(* ===== verification/CalMem.v ===== *)
(** * Memory use of the calendar queue

    The number of allocations an operation has made never goes down, whatever
    the operation does. *)
From Stdlib Require Import SpecFloat.
From S2P Require Import Prelude Doubles Numerical CalQueue.
Local Open Scope prog_scope.

Section mem.
Context `{L : Libc} {P : Type}.

Definition allocates {A} (m : M (qstate P) A) : Prop :=
  forall s a s', m s = Ret (a, s') -> (q_mallocs s <= q_mallocs s')%nat.

Lemma allocates_bind {A B} (m : M (qstate P) A) (k : A -> M (qstate P) B) :
  allocates m -> (forall a, allocates (k a)) -> allocates (bind m k).
Proof.
  intros Hm Hk s b s'. unfold bind. destruct (m s) as [[a s1]|f] eqn:E; [|done].
  intros H. etransitivity; [by eapply Hm|by eapply Hk].
Qed.
Lemma allocates_ret {A} (a : A) : allocates (ret a).
Proof. by intros s b s' [= _ <-]. Qed.
Lemma allocates_crash {A} f : allocates (A := A) (crash f).
Proof. by intros s b s'. Qed.
Lemma allocates_queue : allocates queue.
Proof. by intros s b s' [= _ <-]. Qed.
Lemma allocates_change f : allocates (change (P := P) f).
Proof. by intros s b s' [= _ <-]. Qed.
Lemma allocates_malloc : allocates malloc_node.
Proof.
  intros s b s'. unfold malloc_node, bind, get, put. destruct (malloc_fails _); [done|].
  intros [= _ <-]. cbn. lia.
Qed.
End mem.

Create HintDb memory.
#[export] Hint Resolve allocates_ret allocates_crash allocates_queue allocates_change
  allocates_malloc : memory.

(** Goes through a body whose parts are known. *)
Ltac allocates :=
  repeat first
    [ progress intros
    | match goal with |- allocates (bind _ _) => apply allocates_bind end
    | solve [auto with memory]
    | match goal with |- context [match ?x with _ => _ end] => destruct x end ].

Section operations.
Context `{L : Libc} {P : Type}.

Lemma allocates_to_int x : allocates (P := P) (to_int x).
Proof. unfold to_int. allocates. Qed.
Lemma allocates_to_long x : allocates (P := P) (to_long x).
Proof. unfold to_long. allocates. Qed.
Lemma allocates_read_calq k : allocates (P := P) (read_calq k).
Proof. unfold read_calq. allocates. Qed.
Lemma allocates_write_calq k (b : bucket P) : allocates (write_calq k b).
Proof. unfold write_calq. allocates. Qed.
#[local] Hint Resolve allocates_to_int allocates_to_long allocates_read_calq allocates_write_calq : memory.

Lemma allocates_read_bucket i : allocates (P := P) (read_bucket i).
Proof. unfold read_bucket. allocates. Qed.
Lemma allocates_write_bucket i (l : list (calqueue_node P)) : allocates (write_bucket i l).
Proof. unfold write_bucket. allocates. Qed.
#[local] Hint Resolve allocates_read_bucket allocates_write_bucket : memory.

Lemma allocates_clear_buckets n : forall i, allocates (P := P) (clear_buckets n i).
Proof. induction n as [|n IH]; cbn [clear_buckets]; allocates. Qed.
Lemma allocates_scan fuel : forall i, allocates (P := P) (scan fuel i).
Proof. induction fuel as [|fuel IH]; cbn [scan]; allocates. Qed.
Lemma allocates_direct_search n : forall i t low, allocates (P := P) (direct_search n i t low).
Proof. induction n as [|n IH]; cbn [direct_search]; allocates. Qed.
#[local] Hint Resolve allocates_clear_buckets allocates_scan allocates_direct_search : memory.

Lemma allocates_localinit base n w p : allocates (P := P) (localinit base n w p).
Proof. unfold localinit. allocates. Qed.
#[local] Hint Resolve allocates_localinit : memory.

Section width.
Variable R : Z -> M (qstate P) unit.
Hypothesis HR : forall n, allocates (R n).
#[local] Hint Resolve HR : memory.

Lemma allocates_deq_with : allocates (deq_with R).
Proof. unfold deq_with, calendar_process. allocates. Qed.
Lemma allocates_put_with p (v : P) : allocates (put_with R p v).
Proof. unfold put_with. allocates. Qed.
#[local] Hint Resolve allocates_deq_with allocates_put_with : memory.

Lemma allocates_take_node : allocates (take_node R).
Proof. unfold take_node. allocates. Qed.
#[local] Hint Resolve allocates_take_node : memory.

Lemma allocates_take_samples n : forall prev avg, allocates (take_samples R n prev avg).
Proof. induction n as [|n IH]; cbn [take_samples]; allocates. Qed.
Lemma allocates_put_back temp : forall prev bound na j, allocates (put_back R temp prev bound na j).
Proof. induction temp as [|e temp IH]; cbn [put_back]; allocates. Qed.
Lemma allocates_move_chain l : allocates (move_chain R l).
Proof. induction l as [|x l IH]; cbn [move_chain]; allocates. Qed.
#[local] Hint Resolve allocates_take_samples allocates_put_back allocates_move_chain : memory.

Lemma allocates_move_buckets n base : allocates (move_buckets R n base).
Proof. induction n as [|n IH]; cbn [move_buckets]; unfold leave_bucket; allocates. Qed.
#[local] Hint Resolve allocates_move_buckets : memory.

Lemma allocates_do_resize n : allocates (do_resize R n).
Proof. unfold do_resize, new_width. allocates. Qed.
End width.

Lemma allocates_resize depth : forall n, allocates (P := P) (resize depth n).
Proof.
  induction depth as [|depth IH]; intros n; cbn [resize]; allocates. by apply allocates_do_resize.
Qed.

Lemma allocates_calqueue_put p (v : P) : allocates (calqueue_put p v).
Proof. apply allocates_put_with, allocates_resize. Qed.
Lemma allocates_calqueue_get : allocates (P := P) calqueue_get.
Proof. unfold calqueue_get. allocates. apply allocates_deq_with, allocates_resize. Qed.
Lemma allocates_calqueue_init : allocates (P := P) calqueue_init.
Proof. unfold calqueue_init. allocates. Qed.
End operations.

(** ** The first event

    A queue that was just initialised is not resized by its first put and get. *)
Section first.
Context `{L : Libc} {P : Type}.
Hypothesis Hmem : forall n, malloc_fails n = false.

(** [l] is the chain of the bucket dequeueing starts from. *)
Record fresh_queue (l : list (calqueue_node P)) (n : nat) (s : qstate P) : Prop := {
  nb_calendar : calendar (cq s) = 0;
  nb_chain : calq (cq s) !! 0 = Some (Chain l);
  nb_size : nbuckets (cq s) = 2 /\ qsize (cq s) = Z.of_nat (length l);
  nb_place : lastbucket (cq s) = 0 /\ cwidth (cq s) = of_Z 1;
  nb_top : dlt (of_Z 0) (buckettop (cq s)) = true;
  nb_thresholds : top_threshold (cq s) = of_Z 4 /\ bot_threshold (cq s) = of_Z (-1);
  nb_mallocs : q_mallocs s = n;
}.

Lemma fresh_queue_init s : exists s', calqueue_init s = Ret (tt, s') /\ fresh_queue [] (q_mallocs s) s'.
Proof.
  destruct s as [q n]. eexists. split.
  - unfold calqueue_init, localinit, bind, change, modify. cbn.
    unfold write_bucket, write_calq, change, modify, bind, queue, get, ret. cbn. reflexivity.
  - split; cbn; try done. by rewrite lookup_insert_ne, lookup_insert_eq.
Qed.

Lemma fresh_queue_read l n s : fresh_queue l n s -> read_bucket 0 s = Ret (l, s).
Proof.
  intros B. unfold read_bucket, read_calq, queue, bind, get, ret.
  rewrite (nb_calendar _ _ _ B). change (0 + 0) with 0. by rewrite (nb_chain _ _ _ B).
Qed.

Lemma fresh_queue_write l l' n s :
  fresh_queue l n s -> exists s', write_bucket 0 l' s = Ret (tt, s') /\
    fresh_queue l' n {| cq := set_qsize (Z.of_nat (length l')) (cq s'); q_mallocs := q_mallocs s' |} /\
    qsize (cq s') = qsize (cq s).
Proof.
  intros B. unfold write_bucket, write_calq, change, modify, queue, bind, get, ret.
  rewrite (nb_calendar _ _ _ B). cbn. eexists. split; [done|]. split; [|done].
  destruct B. split; cbn; try done; [by rewrite lookup_insert_eq|tauto].
Qed.

Lemma fresh_queue_put R v n s :
  fresh_queue [] n s -> exists s', put_with R (of_Z 0) v s = Ret (tt, s') /\
    fresh_queue [{| priority := of_Z 0; payload := v |}] (S n) s'.
Proof.
  intros B. unfold put_with. set (s0 := {| cq := cq s; q_mallocs := S n |}).
  assert (malloc_node s = Ret (tt, s0)) as Hm.
  { unfold malloc_node, bind, get, put. rewrite Hmem. by rewrite (nb_mallocs _ _ _ B). }
  assert (fresh_queue [] (S n) s0) as B0 by (destruct B; by split).
  rewrite (bind_run _ _ _ _ _ Hm), (bind_run queue _ s0 (cq s0) s0) by done.
  destruct (nb_place _ _ _ B0) as [_ ->], (nb_size _ _ _ B0) as [En Eq].
  rewrite (bind_run (to_int _) _ _ 0 s0) by done. rewrite En. cbn [Z.rem Z.quotrem fst snd].
  change (Z.rem 0 2) with 0. rewrite (bind_run _ _ _ _ _ (fresh_queue_read _ _ _ B0)).
  destruct (fresh_queue_write [] [{| priority := of_Z 0; payload := v |}] (S n) s0 B0) as (s1 & Hw & B1 & Eq1).
  cbn [place]. rewrite (bind_run _ _ _ _ _ Hw). rewrite Eq in Eq1.
  set (s2 := {| cq := set_qsize 1 (cq s1); q_mallocs := q_mallocs s1 |}).
  rewrite (bind_run (change _) _ s1 tt s2) by (unfold change, modify; by rewrite Eq1).
  rewrite (bind_run queue _ s2 (cq s2) s2) by done.
  destruct (nb_thresholds _ _ _ B1) as [Et _]. change (top_threshold (cq s2) = of_Z 4) in Et. rewrite Et.
  change (dlt (of_Z 4) (of_Z (qsize (cq s2)))) with false. exists s2. split; [done|]. exact B1.
Qed.

Lemma fresh_queue_get R v n s :
  fresh_queue [{| priority := of_Z 0; payload := v |}] n s ->
  exists s', deq_with R s = Ret (Some {| priority := of_Z 0; payload := v |}, s') /\ q_mallocs s' = n.
Proof.
  intros B. unfold deq_with. rewrite (bind_run queue _ s (cq s) s) by done.
  destruct (nb_place _ _ _ B) as [El _], (nb_size _ _ _ B) as [En Eq]. rewrite Eq, En, El.
  change (Z.of_nat _ =? 0) with false. change (Z.to_nat 2) with 2%nat. cbn [scan].
  rewrite (bind_run (bind queue _) _ s (Some 0) s).
  2: { rewrite (bind_run queue _ s (cq s) s) by done. rewrite (bind_run _ _ _ _ _ (fresh_queue_read _ _ _ B)).
    unfold ready. cbn [priority]. by rewrite (nb_top _ _ _ B). }
  unfold calendar_process. rewrite (bind_run _ _ _ _ _ (fresh_queue_read _ _ _ B)).
  set (s1 := {| cq := set_qsize 0 (set_position 0 (of_Z 0) (buckettop (cq s)) (cq s)); q_mallocs := n |}).
  rewrite (bind_run (change _) _ s tt s1) by (unfold change, modify; by rewrite Eq, (nb_mallocs _ _ _ B)).
  set (s2 := {| cq := set_calq (<[0 := Chain []]> (calq (cq s1))) (cq s1); q_mallocs := n |}).
  rewrite (bind_run (write_bucket 0 []) _ s1 tt s2).
  2: { unfold write_bucket. rewrite (bind_run queue _ s1 (cq s1) s1) by done.
    change (calendar (cq s1)) with (calendar (cq s)). by rewrite (nb_calendar _ _ _ B). }
  rewrite (bind_run queue _ s2 (cq s2) s2) by done.
  destruct (nb_thresholds _ _ _ B) as [_ Eb]. change (bot_threshold (cq s2)) with (bot_threshold (cq s)).
  rewrite Eb. change (dlt (of_Z (qsize (cq s2))) (of_Z (-1))) with false. by exists s2.
Qed.
End first.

----------

• Work instruction
A copy of each line in the data above that holds the string "priority" is needed.

• Answer to this exercise
    fresh_queue [{| priority := of_Z 0; payload := v |}] (S n) s'.
  destruct (fresh_queue_write [] [{| priority := of_Z 0; payload := v |}] (S n) s0 B0) as (s1 & Hw & B1 & Eq1).
  fresh_queue [{| priority := of_Z 0; payload := v |}] n s ->
  exists s', deq_with R s = Ret (Some {| priority := of_Z 0; payload := v |}, s') /\ q_mallocs s' = n.
    unfold ready. cbn [priority]. by rewrite (nb_top _ _ _ B). }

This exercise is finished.